Answer:
The object will hit the ground after 9 seconds.
Step-by-step explanation:
We are given the function:
[tex]\displaystyle h(t) = -16t^2 + v_0t + h_0[/tex]
Where h is the height of the object after time t, v₀ is the initial velocity, and h₀ is the initial height.
An object is thrown upwards from a height of 720 feet and an initial velocity of 64ft/s. We can to determine how long it will take for the object to reach the ground.
Hence, h₀ = 720 and v₀ = 64. Substitute:
[tex]\displaystyle h(t) = -16t^2+64t+720[/tex]

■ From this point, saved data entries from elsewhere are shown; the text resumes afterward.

(** A count of the counting loop never exceeds the size of the name
    group. *)
Lemma countFolder_bound options (all done : list TFolder) (m : list (str * nat)) :
  (forall name c, In (name, c) m ->
                  c <= length (List.filter (inNameGroup options name) done)) ->
  forall name c,
    In (name, c) (fold_left (countFolder options) all m) ->
    c <= length (List.filter (inNameGroup options name) (done ++ all)).
Proof.
  revert done m. induction all as [|f all IH]; intros done m Hinv name c Hin.
  - rewrite app_nil_r. now apply Hinv.
  - cbn [fold_left] in Hin.
    replace (done ++ f :: all) with ((done ++ [f]) ++ all) by now rewrite <- app_assoc.
    apply (IH (done ++ [f]) (countFolder options m f)); [|exact Hin].
    clear Hin name c IH. intros name c Hin.
    rewrite List.filter_app, length_app.
    unfold countFolder in Hin.
    destruct (shouldSkipPath (folder_path f) options) eqn:Es;
      [specialize (Hinv _ _ Hin); lia|].
    destruct (isRootFolder (folder_path f)); [specialize (Hinv _ _ Hin); lia|].
    assert (forall k, In (name, k) m ->
                      k <= length (List.filter (inNameGroup options name) done)) as Hm
      by (intros; now apply Hinv).
    clear Hinv. revert Hm Hin.
    generalize (length (List.filter (inNameGroup options name) done)).
    intros bound Hm Hin. induction m as [|[k0 c0] m IHm]; simpl in Hin.
    + destruct Hin as [[= <- <-]|[]]. cbn [List.filter]. unfold inNameGroup.
      rewrite eqs_refl, Es. simpl. lia.
    + destruct (eqs k0 (folder_name f)) eqn:Ek.
      * destruct Hin as [[= -> <-]|Hin].
        -- apply eqs_eq in Ek. subst name. cbn [List.filter]. unfold inNameGroup.
           rewrite eqs_refl, Es. simpl.
           assert (c0 <= bound) by (apply Hm; now left). lia.
        -- assert (c <= bound) by (apply Hm; now right). lia.
      * destruct Hin as [[= -> ->]|Hin].
        -- assert (c <= bound) by (apply Hm; now left). lia.
        -- apply IHm; [|exact Hin]. intros k Hk. apply Hm. now right.
Qed.
Lemma queue_inv_new (c : Config) (fs : FS) : queue_inv (NewManager c fs).
Proof.
  split; [split; [|split]|split; [|split]].
  - constructor.
  - intros id Hh. done.
  - intros id [x Hx]. simpl in Hx. by rewrite lookup_empty in Hx.
  - intros id t [Hin|[Hh|[Hx|Hs]]] _; simpl in *;
      [by apply elem_of_nil in Hin | done | by rewrite lookup_empty in Hx
      | by apply elem_of_nil in Hs].
  - constructor.
  - intros id Hs. by apply elem_of_nil in Hs.
Qed.

(** A new id is held by nobody. *)
Lemma fresh_not_held (m : Manager) (id : string) :
  held_in_table m -> tasks m !! id = None ->
  (id ∉ taskQueue m) /\ held m <> Some id /\ execs m !! id = None /\ (id ∉ sending m).
Proof.
  intros H0 Hfresh.
  assert (forall P : Prop, (P -> is_Some (tasks m !! id)) -> ~ P) as Hno.
  { intros P HP Hp. destruct (HP Hp) as [x Hx]. congruence. }
  split; [|split; [|split]].
  - apply Hno. intros ?. apply H0. by left.
  - apply Hno. intros ?. apply H0. by right; left.
  - destruct (execs m !! id) eqn:E; [|done]. exfalso.
    apply (Hno True); [|done]. intros _. apply H0. right; right; left. eauto.
  - apply Hno. intros ?. apply H0. by right; right; right.
Qed.

Lemma held_once_step (m m' : Manager) :
  held_in_table m -> held_once m -> unsent m -> step runner m m' -> held_once m'.
Proof.
  intros H0 (Hnd & Hh & He) (Und & Us) Hstep.
  destruct Hstep as [uuid now1 now2 command inputMedia outputExt m' t Hsub Hfresh
                    | uuid now1 now2 command inputMedia outputExt ts Hts Hfresh
                    | ids l1 l2 Hcalls Hroom | id | idr tr Htr Hqr
                    | idc l1 l2 Hcalls | ide l1 l2 Hcalls
                    | id q Hq Hhd | id Hhd Hsz | id Hpc | id Hpc Hck
                    | id Hpc Hck | now id Hpc | w now id Hpc];
    unfold held_once.
  - (* Submit *)
    apply Submit_inv in Hsub as (Hst & Hc & Ht & Hqu & Hhe & Hex & _).
    destruct (fresh_not_held m (ID t) H0 Hfresh) as (Fq & Fh & Fe & _).
    rewrite Hqu, Hhe, Hex. split; [|split].
    + apply NoDup_app. split; [done|]. split; [|apply NoDup_singleton].
      by intros x Hx ->%list_elem_of_singleton.
    + intros id Hid [Hin|Hin%list_elem_of_singleton]%elem_of_app.
      * by apply (Hh id).
      * congruence.
    + intros id Hid. destruct (He id Hid) as [Hq Hhd].
      split; [|done]. intros [Hin|Hin%list_elem_of_singleton]%elem_of_app; [done|].
      subst id. rewrite Fe in Hid. by destruct Hid.
  - (* Submit stores the task *)
    done.
  - (* Submit sends the task *)
    destruct (sending_sent _ _ _ _ Hcalls) as (Hin & _ & _).
    destruct (Us ids Hin) as (Sq & Sh & Se).
    manager_fields. split; [|split].
    + apply NoDup_app. split; [done|]. split; [|apply NoDup_singleton].
      by intros x Hx ->%list_elem_of_singleton.
    + intros id Hid [?|Hq%list_elem_of_singleton]%elem_of_app; [by apply (Hh id)|].
      congruence.
    + intros id Hex. destruct (He id Hex) as [Hq Hhd]. split; [|done].
      intros [?|Heq%list_elem_of_singleton]%elem_of_app; [done|].
      subst id. rewrite Se in Hex. by destruct Hex.
  - (* Cancel *)
    destruct (Cancel_rest m id) as (Eq & Eh & Ee & _). by rewrite Eq, Eh, Ee.
  - done.
  - done.
  - done.
  - (* the worker loop receives a task *)
    manager_fields. rewrite Hq in *. apply NoDup_cons in Hnd as [Hid Hnd].
    split; [|split].
    + done.
    + intros id' Heq. by injection Heq as <-.
    + intros id' Hex. destruct (He id' Hex) as [Hnot _].
      apply not_elem_of_cons in Hnot as [Hne Hnot]. split; [done|congruence].
  - (* an executor is started *)
    manager_fields. split; [|split].
    + done.
    + done.
    + intros id' Hex. split; [|done].
      destruct (decide (id = id')) as [<-|Hne]; [by apply Hh|].
      rewrite lookup_insert_ne in Hex by done. by apply He.
  - (* the handle is installed *)
    manager_fields. split; [|split]; [done|done|].
    intros id' Hex. apply He.
    destruct (decide (id = id')) as [<-|Hne]; [by eauto|].
    by rewrite lookup_insert_ne in Hex.
  - (* a task canceled in the queue is dropped *)
    manager_fields. split; [|split]; [done|done|].
    intros id' [x [_ Hx]%lookup_delete_Some]. apply He. eauto.
  - (* the test at the head of processTask is passed *)
    manager_fields. split; [|split]; [done|done|].
    intros id' Hex. apply He.
    destruct (decide (id = id')) as [<-|Hne]; [by eauto|].
    by rewrite lookup_insert_ne in Hex.
  - (* the task is marked processing *)
    manager_fields. split; [|split]; [done|done|].
    intros id' Hex. apply He.
    destruct (decide (id = id')) as [<-|Hne]; [by eauto|].
    by rewrite lookup_insert_ne in Hex.
  - (* the driver returns *)
    destruct (pt_finish_rest runner w now id m) as (Eq & Eh & Ee & _).
    manager_fields. rewrite Eq, Eh, Ee. split; [|split]; [done|done|].
    intros id' [x [_ Hx]%lookup_delete_Some]. apply He. eauto.
Qed.
(** * Timesheet parser: a shallow embedding of [data_processor.py]

    The development follows [load_and_clean_data] and its three local helpers
    ([parse_custom_date], [clean_minutes], [check_billable]).

    Conventions of the embedding.
    - Text is [string]; each [ascii] stands for one code point below 256, so
      Python's [str.strip], [str.lower], [\s] and [\d] are the restrictions of
      the Unicode operations to that range.
    - A cell of the frame returned by [pd.read_csv(..., header=None)] is a
      missing value, a text, or a number.  The program observes a number only
      through [str(x)] and [pd.isna(x)], so a number carries its [str].
    - A [dict] is an association list kept in insertion order.
    - [try/except] is an explicit sum: [inl] is a raised exception. *)

From Stdlib Require Import String Ascii List Bool Arith NArith ZArith Lia.
Import ListNotations.
Open Scope string_scope.
Open Scope nat_scope.

(* ------------------------------------------------------------------ *)
(** ** Python text primitives *)

Module Py.

Definition code (c : ascii) : nat := nat_of_ascii c.

Definition between (lo hi n : nat) : bool := (lo <=? n) && (n <=? hi).

(** [str.isspace] on one character; also the class [\s] of [re]. *)
Definition isspace (c : ascii) : bool :=
  let n := code c in
  between 9 13 n || between 28 32 n || (n =? 133) || (n =? 160).

(** [str.isdigit] restricted to the class [\d] of [re]. *)
Definition isdigit (c : ascii) : bool := between 48 57 (code c).

Fixpoint lstrip (s : string) : string :=
  match s with
  | String c s' => if isspace c then lstrip s' else s
  | EmptyString => EmptyString
  end.

Fixpoint rstrip (s : string) : string :=
  match s with
  | EmptyString => EmptyString
  | String c s' =>
      match rstrip s' with
      | EmptyString => if isspace c then EmptyString else String c EmptyString
      | r => String c r
      end
  end.

(** [s.strip()] *)
Definition strip (s : string) : string := rstrip (lstrip s).

(** The pattern [^\s*$] used by [Series.replace(..., regex=True)]. *)
Fixpoint all_space (s : string) : bool :=
  match s with
  | EmptyString => true
  | String c s' => isspace c && all_space s'
  end.

Definition lower_char (c : ascii) : ascii :=
  let n := code c in
  if between 65 90 n || (between 192 222 n && negb (n =? 215))
  then ascii_of_nat (n + 32) else c.

(** [s.lower()] *)
Fixpoint lower (s : string) : string :=
  match s with
  | EmptyString => EmptyString
  | String c s' => String (lower_char c) (lower s')
  end.

(** [sub in s] *)
Fixpoint contains (sub s : string) : bool :=
  prefix sub s ||
  match s with
  | EmptyString => false
  | String _ s' => contains sub s'
  end.

(** [s.replace(',', '')] *)
Fixpoint remove_commas (s : string) : string :=
  match s with
  | EmptyString => EmptyString
  | String c s' =>
      if Ascii.eqb c "," then remove_commas s' else String c (remove_commas s')
  end.

(** Truth value of a text: [if val]. *)
Definition truthy (s : string) : bool := negb (s =? "")%string.

Fixpoint drop (n : nat) (s : string) : string :=
  match n, s with
  | S n', String _ s' => drop n' s'
  | _, _ => s
  end.

Fixpoint take (n : nat) (s : string) : string :=
  match n, s with
  | S n', String c s' => String c (take n' s')
  | _, _ => EmptyString
  end.

End Py.

(* ------------------------------------------------------------------ *)
(** ** Cells and frames *)

(** A value held in a frame, or passed to the per-cell helpers.  [NaN] is
    [np.nan] (a blank CSV field); [Num r] is a number that is not NaN (or a
    boolean), [r] being [str] of it, which is never blank. *)
Inductive cell : Type :=
| NaN
| Str (s : string)
| Num (repr : string).

(** [str(x)] *)
Definition str (x : cell) : string :=
  match x with
  | NaN => "nan"
  | Str s => s
  | Num r => r
  end.

(** [pd.isna(x)] *)
Definition isna (x : cell) : bool :=
  match x with
  | NaN => true
  | _ => false
  end.

(** A row of a frame, read by column label ([row[c]]). *)
Definition Series : Type := nat -> cell.

(** The frame [df_raw]: [shape0] rows by [shape1] columns, rectangular as
    [read_csv] builds it; [iat i j] is the cell of row [i], column [j]. *)
Record DataFrame : Type := mkFrame {
  shape0 : nat;
  shape1 : nat;
  iat : nat -> nat -> cell
}.

(** A frame from rows given as lists, short rows padded with [NaN] as
    [read_csv] pads them; the width is that of the widest row. *)
Definition frame_of_rows (rows : list (list cell)) : DataFrame :=
  {| shape0 := length rows;
     shape1 := fold_right (fun r m => Nat.max (length r) m) 0 rows;
     iat := fun i j => nth j (nth i rows []) NaN |}.

Inductive exn : Type :=
| KeyError (label : nat)
| IndexError.

(** [df.iloc[i]] *)
Definition iloc (df : DataFrame) (i : nat) : exn + Series :=
  if i <? shape0 df then inr (iat df i) else inl IndexError.

(** [df.iloc[start:]] as the list of its rows (with [reset_index]). *)
Definition iloc_from (df : DataFrame) (start : nat) : list Series :=
  map (iat df) (seq start (shape0 df - start)).

(** [row] with the cell of column [c] replaced by [v]. *)
Definition upd (row : Series) (c : nat) (v : cell) : Series :=
  fun j => if j =? c then v else row j.

(** [x] after [.replace(r'^\s*$', np.nan, regex=True)]: only texts are
    matched against the pattern. *)
Definition blank_to_nan (x : cell) : cell :=
  match x with
  | Str s => if Py.all_space s then NaN else x
  | _ => x
  end.

(** [data[c] = data[c].replace(r'^\s*$', np.nan, regex=True)]; the label
    [c] must be a column of the frame. *)
Definition replace_blank (ncols c : nat) (data : list Series)
  : exn + list Series :=
  if c <? ncols
  then inr (map (fun row => upd row c (blank_to_nan (row c))) data)
  else inl (KeyError c).

(** [data[c] = data[c].ffill()], [last] being the last valid value above. *)
Fixpoint ffill_from (c : nat) (last : cell) (data : list Series)
  : list Series :=
  match data with
  | [] => []
  | row :: rest =>
      let v := if isna (row c) then last else row c in
      upd row c v :: ffill_from c v rest
  end.

Definition ffill (c : nat) (data : list Series) : list Series :=
  ffill_from c NaN data.

(** [data.dropna(subset=[c])] *)
Definition dropna (c : nat) (data : list Series) : list Series :=
  filter (fun row => negb (isna (row c))) data.

(* ------------------------------------------------------------------ *)
(** ** Insertion-ordered dictionaries *)

Definition dict (K V : Type) : Type := list (K * V).

Section Dict.
Context {K V : Type}.
Variable keq : K -> K -> bool.

(** [d.get(k)] *)
Fixpoint dict_get (k : K) (d : dict K V) : option V :=
  match d with
  | [] => None
  | (k', v) :: d' => if keq k k' then Some v else dict_get k d'
  end.

(** [d[k] = v]: an existing key keeps its place, a new one goes last. *)
Fixpoint dict_set (k : K) (v : V) (d : dict K V) : dict K V :=
  match d with
  | [] => [(k, v)]
  | (k', v') :: d' =>
      if keq k k' then (k, v) :: d' else (k', v') :: dict_set k v d'
  end.

(** [d.get(k, default)] *)
Definition dict_get_or (k : K) (default : V) (d : dict K V) : V :=
  match dict_get k d with
  | Some v => v
  | None => default
  end.

(** [k in d] *)
Definition dict_mem (k : K) (d : dict K V) : bool :=
  match dict_get k d with
  | Some _ => true
  | None => false
  end.
End Dict.

(* ------------------------------------------------------------------ *)
(** ** Column roles *)

(** The keys of a task bundle: 'Attendance_Status', 'Activity Category',
    'Task Priority', 'Start Time', 'End Time', 'Work Time (Mins)',
    'Description'. *)
Inductive field : Type :=
| Attendance_Status
| Activity_Category
| Task_Priority
| Start_Time
| End_Time
| Work_Time_Mins
| Description.

Definition field_eqb (a b : field) : bool :=
  match a, b with
  | Attendance_Status, Attendance_Status
  | Activity_Category, Activity_Category
  | Task_Priority, Task_Priority
  | Start_Time, Start_Time
  | End_Time, End_Time
  | Work_Time_Mins, Work_Time_Mins
  | Description, Description => true
  | _, _ => false
  end.

(** The [if/elif] chain over [header_val]. *)
Definition classify (header_val : string) : option field :=
  if Py.contains "Attendance" header_val then Some Attendance_Status
  else if Py.contains "Activity Category" header_val then Some Activity_Category
  else if Py.contains "Task Priority" header_val then Some Task_Priority
  else if Py.contains "Start" header_val then Some Start_Time
  else if Py.contains "End" header_val then Some End_Time
  else if Py.contains "Work Time" header_val || Py.contains "Mins" header_val
       then Some Work_Time_Mins
  else if Py.contains "Description" header_val then Some Description
  else None.

(** [val and val.lower() != 'nan'] *)
Definition is_date_label (val : string) : bool :=
  Py.truthy val && negb (Py.lower val =? "nan")%string.

(** [current_date_str and field], on a pair that passed the test. *)
Definition date_and_field (current_date_str : option string)
  (fld : option field) : option (string * field) :=
  match current_date_str, fld with
  | Some d, Some f => if Py.truthy d then Some (d, f) else None
  | _, _ => None
  end.

Definition ColMap : Type := dict nat (string * field).

(** The body of [for c in range(7, total_cols)], over the columns [cols]
    still to visit. *)
Fixpoint scan_columns (dates_row headers_row : Series) (cols : list nat)
  (current_date_str : option string) (col_map : ColMap) : ColMap :=
  match cols with
  | [] => col_map
  | c :: cols' =>
      let val := Py.strip (str (dates_row c)) in
      let current_date_str :=
        if is_date_label val then Some val else current_date_str in
      let header_val := Py.strip (str (headers_row c)) in
      let fld := classify header_val in
      let col_map :=
        match date_and_field current_date_str fld with
        | Some df => dict_set Nat.eqb c df col_map
        | None => col_map
        end in
      scan_columns dates_row headers_row cols' current_date_str col_map
  end.

Definition build_col_map (dates_row headers_row : Series) (total_cols : nat)
  : ColMap :=
  scan_columns dates_row headers_row (seq 7 (total_cols - 7)) None [].

(* ------------------------------------------------------------------ *)
(** ** Row reconstruction *)

Definition TaskData : Type := dict field cell.
Definition RowTasks : Type := dict string TaskData.

(** One turn of [for col_idx, (date_str, field) in col_map.items()]. *)
Definition add_cell (row : Series) (row_tasks : RowTasks)
  (item : nat * (string * field)) : RowTasks :=
  let '(col_idx, (date_str, fld)) := item in
  let cell_val := row col_idx in
  let row_tasks :=
    if dict_mem String.eqb date_str row_tasks then row_tasks
    else dict_set String.eqb date_str [] row_tasks in
  dict_set String.eqb date_str
    (dict_set field_eqb fld cell_val
       (dict_get_or String.eqb date_str [] row_tasks))
    row_tasks.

When the object reaches the ground, its height h above the ground will be zero. In other words:
[tex]\displaystyle 0 = -16t^2 + 64t + 720[/tex]
Solve for t:
[tex]\displaystyle \begin{aligned} -16t^2 + 64t + 720 &= 0 \\ \\ t^2 - 4t-45 & = 0 \\ \\ (t-9)(t+5) & = 0 \\ \\ t &= -5 \text{ or } t = 9\end{aligned}[/tex]
Since time cannot be negative, we can ignore the first solution.
In conclusion, the object will hit the ground after 9 seconds.